(** * Property registration chaincode: a shallow embedding

    The development follows the layout of the chaincode:

    - [Js]: the JavaScript values and operators the contracts use
      ([+], [-], [>=], truthiness, [Array.prototype.join]), plain objects as
      insertion-ordered field lists, [JSON.stringify]/[JSON.parse];
    - [Ledger]: the stub of the ledger ([getState], [putState],
      [createCompositeKey]) as a small invocation monad that records every
      read and write in a trace;
    - [User], [Property]: the two model classes (lib/models);
    - [PropertyList], [UserList]: the two list classes (lib/lists);
    - [UserContract], [RegistrarContract]: the transactions.

    Numbers are the integers among the doubles: the balances and prices
    of the network are integral.  Sums and differences are rounded as
    double arithmetic rounds them (exact below 2^53, to 53 significant bits
    above), and [NaN] is kept, because [undefined + n] produces it.
    Fractions and the infinities (reached from 2^1024 on) are not carried;
    the statements on sums bound their numbers to the safe integers. *)

From Stdlib Require Import ZArith String Ascii List DecimalString Lia.
From stdpp Require Import base option gmap strings list fin_maps.

Local Open Scope string_scope.
Local Open Scope Z_scope.

(* ===================================================================== *)
(** ** JavaScript values *)
(* ===================================================================== *)
Module Js.

(** A value a field or a variable of the contracts can hold.  [JBuiltin t]
    is a function or object inherited from [Object.prototype]; [t] is the
    string [ToPrimitive] gives for it. *)
Inductive jsval : Type :=
  | JUndefined
  | JNull
  | JNaN
  | JNum (n : Z)
  | JStr (s : string)
  | JBuiltin (text : string).

#[global] Instance jsval_eq_dec : EqDecision jsval.
Proof. solve_decision. Defined.

(** What a JavaScript function throws. *)
Inductive error : Type :=
  | SyntaxError            (* JSON.parse on something that is no JSON text *)
  | TypeError              (* property access on undefined *)
  | Error (msg : string).  (* throw new Error(msg) *)

#[global] Instance error_eq_dec : EqDecision error.
Proof. solve_decision. Defined.

(** The safe integers, [Number.isSafeInteger]: every integer among them
    is a double, and a sum or difference that stays among them is exact. *)
Definition safe (z : Z) : Prop := - (2 ^ 53) < z < 2 ^ 53.

(** The double nearest to an integer (round to nearest, ties to even, 53
    significant bits), for results below 2^1024. *)
Definition round_double (z : Z) : Z :=
  let a := Z.abs z in
  if a <? 2 ^ 53 then z
  else
    let e := Z.log2 a - 52 in
    let q := Z.shiftr a e in
    let r := a - Z.shiftl q e in
    let half := Z.shiftl 1 (e - 1) in
    let q' := if (half <? r) || ((r =? half) && Z.odd q) then q + 1 else q in
    Z.sgn z * Z.shiftl q' e.

(** The decimal digits of a natural number. *)
Definition digits (n : Z) : string := NilZero.string_of_int (Z.to_int n).

Definition digit_count (n : Z) : Z := Z.of_nat (String.length (digits n)).

Fixpoint zeros (n : nat) : string :=
  match n with O => "" | S m => String "0" (zeros m) end.

(** The candidates [s] of [k] digits with [s * 10^(n-k)] a decimal that
    reads back as [x], each with its distance to [x]. *)
Definition candidates (x n k : Z) : list (Z * Z) :=
  let scale := 10 ^ (n - k) in
  filter (fun c => (10 ^ (k - 1) <=? c.1) && (c.1 <? 10 ^ k)
                   && (round_double (c.1 * scale) =? x))
         (map (fun c => (c, Z.abs (c * scale - x)))
              [x / scale; x / scale + 1]).

Definition closer (c d : Z * Z) : Z * Z :=
  if (d.2 <? c.2) || ((d.2 =? c.2) && Z.even d.1) then d else c.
+-------+
## What the task requires:
Check each line of the data for "safe". Copy the lines where it turns up.

## Output of the task:
    the statements on sums bound their numbers to the safe integers. *)
(** The safe integers, [Number.isSafeInteger]: every integer among them
Definition safe (z : Z) : Prop := - (2 ^ 53) < z < 2 ^ 53.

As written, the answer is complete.